ABOUT THIS EXERCISE
Output the listing below in full, exactly as written.

== == ==

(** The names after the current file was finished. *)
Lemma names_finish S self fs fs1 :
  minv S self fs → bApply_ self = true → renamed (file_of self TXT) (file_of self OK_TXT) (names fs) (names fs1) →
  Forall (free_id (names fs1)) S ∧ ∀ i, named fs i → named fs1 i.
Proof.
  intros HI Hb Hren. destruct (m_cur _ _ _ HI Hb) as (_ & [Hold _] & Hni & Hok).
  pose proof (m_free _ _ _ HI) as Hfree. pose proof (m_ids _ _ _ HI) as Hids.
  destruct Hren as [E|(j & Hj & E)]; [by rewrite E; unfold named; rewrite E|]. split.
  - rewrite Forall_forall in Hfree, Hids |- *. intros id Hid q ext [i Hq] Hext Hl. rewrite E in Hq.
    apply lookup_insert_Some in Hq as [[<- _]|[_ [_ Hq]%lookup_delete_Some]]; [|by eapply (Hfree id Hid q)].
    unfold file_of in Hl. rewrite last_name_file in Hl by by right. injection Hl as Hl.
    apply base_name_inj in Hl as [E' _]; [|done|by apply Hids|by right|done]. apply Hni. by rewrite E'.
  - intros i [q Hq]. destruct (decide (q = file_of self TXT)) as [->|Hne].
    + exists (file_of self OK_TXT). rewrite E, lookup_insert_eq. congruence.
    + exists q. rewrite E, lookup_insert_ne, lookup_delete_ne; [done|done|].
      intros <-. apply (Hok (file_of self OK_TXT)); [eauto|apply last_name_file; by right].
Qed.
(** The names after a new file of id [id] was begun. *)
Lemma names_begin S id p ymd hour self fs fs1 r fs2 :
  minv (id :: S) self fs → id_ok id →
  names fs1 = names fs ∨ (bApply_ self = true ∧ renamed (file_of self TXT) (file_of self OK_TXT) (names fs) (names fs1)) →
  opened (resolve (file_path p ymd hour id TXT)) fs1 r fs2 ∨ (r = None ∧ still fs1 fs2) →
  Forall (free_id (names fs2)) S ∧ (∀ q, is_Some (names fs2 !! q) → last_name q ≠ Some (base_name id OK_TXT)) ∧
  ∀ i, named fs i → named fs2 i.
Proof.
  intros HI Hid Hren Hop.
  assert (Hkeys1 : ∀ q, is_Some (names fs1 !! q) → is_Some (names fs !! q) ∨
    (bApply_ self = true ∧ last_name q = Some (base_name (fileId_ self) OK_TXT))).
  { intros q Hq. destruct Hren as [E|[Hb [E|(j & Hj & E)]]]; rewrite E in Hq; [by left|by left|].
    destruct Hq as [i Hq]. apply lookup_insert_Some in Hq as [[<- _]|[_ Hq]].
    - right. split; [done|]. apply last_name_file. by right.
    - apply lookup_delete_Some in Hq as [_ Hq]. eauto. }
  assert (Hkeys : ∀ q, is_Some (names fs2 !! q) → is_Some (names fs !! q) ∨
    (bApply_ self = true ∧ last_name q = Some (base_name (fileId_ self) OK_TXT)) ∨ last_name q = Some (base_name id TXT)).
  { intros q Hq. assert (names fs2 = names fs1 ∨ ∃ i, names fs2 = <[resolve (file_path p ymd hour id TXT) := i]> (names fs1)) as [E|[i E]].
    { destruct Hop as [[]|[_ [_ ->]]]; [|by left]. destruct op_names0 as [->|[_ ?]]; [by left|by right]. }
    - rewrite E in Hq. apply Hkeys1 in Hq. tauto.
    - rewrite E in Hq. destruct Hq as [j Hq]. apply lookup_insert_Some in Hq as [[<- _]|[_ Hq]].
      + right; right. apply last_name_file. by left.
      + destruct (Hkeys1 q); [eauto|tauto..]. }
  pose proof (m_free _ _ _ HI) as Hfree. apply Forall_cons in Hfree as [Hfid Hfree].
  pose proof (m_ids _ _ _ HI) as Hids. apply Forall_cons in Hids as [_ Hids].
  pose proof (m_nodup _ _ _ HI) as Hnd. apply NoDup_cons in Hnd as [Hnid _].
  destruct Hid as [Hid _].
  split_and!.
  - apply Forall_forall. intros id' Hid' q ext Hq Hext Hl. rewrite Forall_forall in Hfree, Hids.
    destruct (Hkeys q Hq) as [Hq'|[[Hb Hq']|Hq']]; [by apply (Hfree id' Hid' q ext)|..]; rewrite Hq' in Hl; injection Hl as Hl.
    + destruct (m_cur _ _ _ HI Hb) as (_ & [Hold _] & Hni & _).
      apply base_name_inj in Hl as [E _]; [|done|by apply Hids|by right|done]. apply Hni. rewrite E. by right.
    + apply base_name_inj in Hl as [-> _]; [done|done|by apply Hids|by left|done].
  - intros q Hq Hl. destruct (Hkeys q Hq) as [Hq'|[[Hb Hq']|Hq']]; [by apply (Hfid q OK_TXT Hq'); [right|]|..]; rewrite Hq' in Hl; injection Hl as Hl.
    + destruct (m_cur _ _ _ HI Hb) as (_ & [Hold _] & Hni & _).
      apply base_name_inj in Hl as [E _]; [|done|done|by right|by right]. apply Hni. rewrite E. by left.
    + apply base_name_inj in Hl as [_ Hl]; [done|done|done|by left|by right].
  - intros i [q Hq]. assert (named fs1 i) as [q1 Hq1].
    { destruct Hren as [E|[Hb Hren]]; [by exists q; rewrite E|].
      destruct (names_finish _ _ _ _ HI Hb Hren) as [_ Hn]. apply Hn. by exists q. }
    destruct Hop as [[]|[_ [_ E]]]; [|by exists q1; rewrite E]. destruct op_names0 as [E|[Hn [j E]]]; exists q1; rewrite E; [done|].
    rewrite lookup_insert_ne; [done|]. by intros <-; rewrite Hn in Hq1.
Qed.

== == ==

SOLUTION TO THIS EXERCISE
(** The names after the current file was finished. *)
Lemma names_finish S self fs fs1 :
  minv S self fs → bApply_ self = true → renamed (file_of self TXT) (file_of self OK_TXT) (names fs) (names fs1) →
  Forall (free_id (names fs1)) S ∧ ∀ i, named fs i → named fs1 i.
Proof.
  intros HI Hb Hren. destruct (m_cur _ _ _ HI Hb) as (_ & [Hold _] & Hni & Hok).
  pose proof (m_free _ _ _ HI) as Hfree. pose proof (m_ids _ _ _ HI) as Hids.
  destruct Hren as [E|(j & Hj & E)]; [by rewrite E; unfold named; rewrite E|]. split.
  - rewrite Forall_forall in Hfree, Hids |- *. intros id Hid q ext [i Hq] Hext Hl. rewrite E in Hq.
    apply lookup_insert_Some in Hq as [[<- _]|[_ [_ Hq]%lookup_delete_Some]]; [|by eapply (Hfree id Hid q)].
    unfold file_of in Hl. rewrite last_name_file in Hl by by right. injection Hl as Hl.
    apply base_name_inj in Hl as [E' _]; [|done|by apply Hids|by right|done]. apply Hni. by rewrite E'.
  - intros i [q Hq]. destruct (decide (q = file_of self TXT)) as [->|Hne].
    + exists (file_of self OK_TXT). rewrite E, lookup_insert_eq. congruence.
    + exists q. rewrite E, lookup_insert_ne, lookup_delete_ne; [done|done|].
      intros <-. apply (Hok (file_of self OK_TXT)); [eauto|apply last_name_file; by right].
Qed.
(** The names after a new file of id [id] was begun. *)
Lemma names_begin S id p ymd hour self fs fs1 r fs2 :
  minv (id :: S) self fs → id_ok id →
  names fs1 = names fs ∨ (bApply_ self = true ∧ renamed (file_of self TXT) (file_of self OK_TXT) (names fs) (names fs1)) →
  opened (resolve (file_path p ymd hour id TXT)) fs1 r fs2 ∨ (r = None ∧ still fs1 fs2) →
  Forall (free_id (names fs2)) S ∧ (∀ q, is_Some (names fs2 !! q) → last_name q ≠ Some (base_name id OK_TXT)) ∧
  ∀ i, named fs i → named fs2 i.
Proof.
  intros HI Hid Hren Hop.
  assert (Hkeys1 : ∀ q, is_Some (names fs1 !! q) → is_Some (names fs !! q) ∨
    (bApply_ self = true ∧ last_name q = Some (base_name (fileId_ self) OK_TXT))).
  { intros q Hq. destruct Hren as [E|[Hb [E|(j & Hj & E)]]]; rewrite E in Hq; [by left|by left|].
    destruct Hq as [i Hq]. apply lookup_insert_Some in Hq as [[<- _]|[_ Hq]].
    - right. split; [done|]. apply last_name_file. by right.
    - apply lookup_delete_Some in Hq as [_ Hq]. eauto. }
  assert (Hkeys : ∀ q, is_Some (names fs2 !! q) → is_Some (names fs !! q) ∨
    (bApply_ self = true ∧ last_name q = Some (base_name (fileId_ self) OK_TXT)) ∨ last_name q = Some (base_name id TXT)).
  { intros q Hq. assert (names fs2 = names fs1 ∨ ∃ i, names fs2 = <[resolve (file_path p ymd hour id TXT) := i]> (names fs1)) as [E|[i E]].
    { destruct Hop as [[]|[_ [_ ->]]]; [|by left]. destruct op_names0 as [->|[_ ?]]; [by left|by right]. }
    - rewrite E in Hq. apply Hkeys1 in Hq. tauto.
    - rewrite E in Hq. destruct Hq as [j Hq]. apply lookup_insert_Some in Hq as [[<- _]|[_ Hq]].
      + right; right. apply last_name_file. by left.
      + destruct (Hkeys1 q); [eauto|tauto..]. }
  pose proof (m_free _ _ _ HI) as Hfree. apply Forall_cons in Hfree as [Hfid Hfree].
  pose proof (m_ids _ _ _ HI) as Hids. apply Forall_cons in Hids as [_ Hids].
  pose proof (m_nodup _ _ _ HI) as Hnd. apply NoDup_cons in Hnd as [Hnid _].
  destruct Hid as [Hid _].
  split_and!.
  - apply Forall_forall. intros id' Hid' q ext Hq Hext Hl. rewrite Forall_forall in Hfree, Hids.
    destruct (Hkeys q Hq) as [Hq'|[[Hb Hq']|Hq']]; [by apply (Hfree id' Hid' q ext)|..]; rewrite Hq' in Hl; injection Hl as Hl.
    + destruct (m_cur _ _ _ HI Hb) as (_ & [Hold _] & Hni & _).
      apply base_name_inj in Hl as [E _]; [|done|by apply Hids|by right|done]. apply Hni. rewrite E. by right.
    + apply base_name_inj in Hl as [-> _]; [done|done|by apply Hids|by left|done].
  - intros q Hq Hl. destruct (Hkeys q Hq) as [Hq'|[[Hb Hq']|Hq']]; [by apply (Hfid q OK_TXT Hq'); [right|]|..]; rewrite Hq' in Hl; injection Hl as Hl.
    + destruct (m_cur _ _ _ HI Hb) as (_ & [Hold _] & Hni & _).
      apply base_name_inj in Hl as [E _]; [|done|done|by right|by right]. apply Hni. rewrite E. by left.
    + apply base_name_inj in Hl as [_ Hl]; [done|done|done|by left|by right].
  - intros i [q Hq]. assert (named fs1 i) as [q1 Hq1].
    { destruct Hren as [E|[Hb Hren]]; [by exists q; rewrite E|].
      destruct (names_finish _ _ _ _ HI Hb Hren) as [_ Hn]. apply Hn. by exists q. }
    destruct Hop as [[]|[_ [_ E]]]; [|by exists q1; rewrite E]. destruct op_names0 as [E|[Hn [j E]]]; exists q1; rewrite E; [done|].
    rewrite lookup_insert_ne; [done|]. by intros <-; rewrite Hn in Hq1.
Qed.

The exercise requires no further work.